A clause requiring an employee to repay training or other costs incurred by an employer if the employee leaves employment within a certain period of the costs being incurred may be a penalty. If it is a penalty, because the purpose of the clause is to stop the employee from leaving employment rather than a genuine attempt to compensate the employer for its loss, it will not be enforceable.

In Cleeve Link Ltd v Bryla the EAT considered whether a repayment clause relating to certain recruitment costs incurred by the employer in hiring the employee was unenforceable as a penalty. If so, the employer made an unauthorised deduction from the employee's wages when it deducted the recruitment expenses from her final salary payment.

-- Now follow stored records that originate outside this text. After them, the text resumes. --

(* ===== verification/BookInv.v ===== *)
(** * BookInv.v: the order book implements the abstract book

    [book_rep b sp q free] relates the concrete book of [Book.v] to the
    abstract book of [BookSpec.v]; every operation of [src/book.rs] keeps it
    and computes what the abstract operation computes. *)

From S2P Require Import Prelude.
From S2P Require Import Order.
From S2P Require Import Arena.
From S2P Require Import ArenaInv.
From S2P Require Import Book.
From S2P Require Import BookSpec.

Import OrderBook.

(** ** The representation invariant *)

(** The slots [l] are a well-formed queue of the orders [os]. *)
Definition queue_ok (st : list OrderNode) (l : list Z) (os : list Order) : Prop :=
  NoDup l /\ seg st ARENA_NULL l ARENA_NULL /\
  Forall2 (fun i o => order_at st i = Some o) l os.

Definition level_opt (l : list Z) (os : list Order) : option PriceLevel :=
  match l with [] => None | _ => Some (level_of l os) end.

Definition best_key (s : Side) (m : gmap Z PriceLevel) : option Z :=
  match s with Bid => last_key m | Ask => first_key m end.
Definition best (b : OrderBook) (s : Side) : option Z :=
  match s with Bid => best_bid b | Ask => best_ask b end.

Abbreviation storage b := (a_storage (b_arena b)).

Record book_rep (b : OrderBook) (sp : SpecBook) (q : Side -> Z -> list Z) (free : list Z) : Prop := {
  (* every level's intrusive list holds the orders of that price *)
  rep_queue : forall s p, queue_ok (storage b) (q s p) (at_price p (sp_side sp s));
  (* a level exists exactly when its queue is not empty, with exact totals *)
  rep_level : forall s p, levels b s !! p = level_opt (q s p) (at_price p (sp_side sp s));
  rep_sorted : forall s, sorted s (sp_side sp s);
  rep_side : forall s o, o ∈ sp_side sp s -> o_side o = s;
  rep_ids : NoDup (sp_ids sp);
  (* the free list, disjoint from every queue *)
  rep_free : free_chain (storage b) (a_free_head (b_arena b)) free;
  rep_free_nodup : NoDup free;
  rep_free_disj : forall s p i, i ∈ free -> i ∉ q s p;
  (* the index maps exactly the resting ids to their slots *)
  rep_index : forall id i, b_order_index b !! id = Some i <->
                exists s p o, i ∈ q s p /\ order_at (storage b) i = Some o /\ o_id o = id;
  (* accounting: no slot is lost or used twice *)
  rep_count : a_count (b_arena b) = Z.of_nat (size (b_order_index b));
  rep_slots : (size (b_order_index b) + length free = length (storage b))%nat;
  rep_total : size (b_order_index b) = length (sp_all sp);
  rep_capacity : a_capacity (b_arena b) = Z.of_nat (length (storage b));
  rep_addressable : addressable (storage b);
  (* the cached best prices *)
  rep_best : forall s, best b s = best_key s (levels b s)
}.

The claimant was recruited by the respondent as a live-in care worker. Her contract of employment provided that if she was dismissed for misconduct or if she left employment voluntarily within six months of starting work, she would be liable to repay to the employer various recruitment costs which it had incurred in connection with her employment. After six months of employment, the monies that could be recouped decreased over six months in line with a sliding scale. Any monies owing under the clause would be recovered by way of a deduction from the employee's final salary payment.

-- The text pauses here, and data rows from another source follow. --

(** Resting and cancelling an order leaves the book as it was. *)
Lemma spec_insert_cancel cap sp o sp' :
  NoDup (sp_ids sp) -> spec_insert cap sp o = (sp', Ok tt) ->
  spec_cancel sp' (o_id o) = (sp, Ok o).
Proof.
  intros Hnd Hi. unfold spec_insert in Hi. repeat case_decide; simplify_eq.
  set (s := o_side o). set (sp' := sp_set s _ sp).
  assert (sp_ids sp' ≡ₚ o_id o :: sp_ids sp) as Hids by apply sp_ids_insert.
  assert (NoDup (sp_ids sp')) as Hnd' by (rewrite Hids; by apply NoDup_cons).
  assert (o ∈ sp_all sp') as Ho.
  { apply elem_of_sp_all. exists s. unfold sp'. rewrite sp_side_set, decide_True by done.
    apply elem_of_insert_prio. auto. }
  unfold spec_cancel. destruct (filter _ _) as [|x l] eqn:E.
  - assert (o ∈ filter (fun x => o_id x = o_id o) (sp_all sp')) as Hin
      by (by apply list_elem_of_filter). rewrite E in Hin. by apply elem_of_nil in Hin.
  - assert (x ∈ filter (fun x => o_id x = o_id o) (sp_all sp')) as [Hid Hx]%list_elem_of_filter
      by (rewrite E; left).
    assert (x = o) as -> by (eapply same_id_eq; eauto). simpl.
    assert (forall s', o_id o ∉ o_id <$> sp_side sp s') as Hn.
    { intros s' (y & Hy & Hin)%list_elem_of_fmap.
      assert (o_id o ∈ sp_ids sp); [|done]. rewrite Hy. unfold sp_ids.
      apply list_elem_of_fmap. exists y. split; [done|]. apply elem_of_sp_all. eauto. }
    f_equal. pose proof (Hn Bid) as Hb. pose proof (Hn Ask) as Ha. destruct sp as [bids asks].
    unfold sp'. destruct s; simpl in *; by rewrite without_id_insert, without_id_notin by done.
Qed.

(** An order that came to rest without a fill was only inserted. *)
Lemma spec_add_resting cap sp o sp' fs res :
  order_typed o -> spec_add cap sp o = (sp', fs, Ok res) -> r_status res = Resting ->
  spec_insert cap sp o = (sp', Ok tt).
Proof.
  intros Ho. unfold spec_add. case_decide as Hz; [done|].
  pose proof (spec_match_suffix o (o_quantity o) (sp_side sp (opposite (o_side o)))) as Hm.
  pose proof (spec_match_conserves o (o_quantity o) (sp_side sp (opposite (o_side o)))) as Hc.
  destruct (spec_match _ _ _) as [[[fs0 L] q] st].
  destruct st; [intros; by simplify_eq/=|]. case_decide; [intros; by simplify_eq/=|].
  destruct (spec_insert _ _ _) as [sp2 [[]|err]] eqn:E; intros; simplify_eq/=.
  destruct (decide (fs = [])) as [->|]; [|done].
  destruct Hm as (L1 & L2 & HL & [[-> Hl]|(m & L3 & x & _ & _ & Hl)]); [|done].
  destruct L1; [|done]. simpl in HL. rewrite <- HL in E.
  assert (q = o_quantity o) as -> by (simpl in Hc; lia).
  replace (sp_set _ _ sp) with sp in E by (by destruct (o_side o), sp).
  by replace (set_quantity (o_quantity o) o) with o in E by (by destruct o).
Qed.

Within three months of her recruitment the claimant was dismissed for misconduct. She argued that the repayment clause was a penalty and that the respondent could not rely upon it. The EAT disagreed. The enforceability of the clause had to be judged at the time the agreement was entered into. If the employee had resigned the day after she started employment, the amount claimed would have represented the loss the employer sustained. On that basis the clause was not a penalty but a genuine pre-estimate of loss and the employer had not made an unauthorised deduction from the claimant's final wages.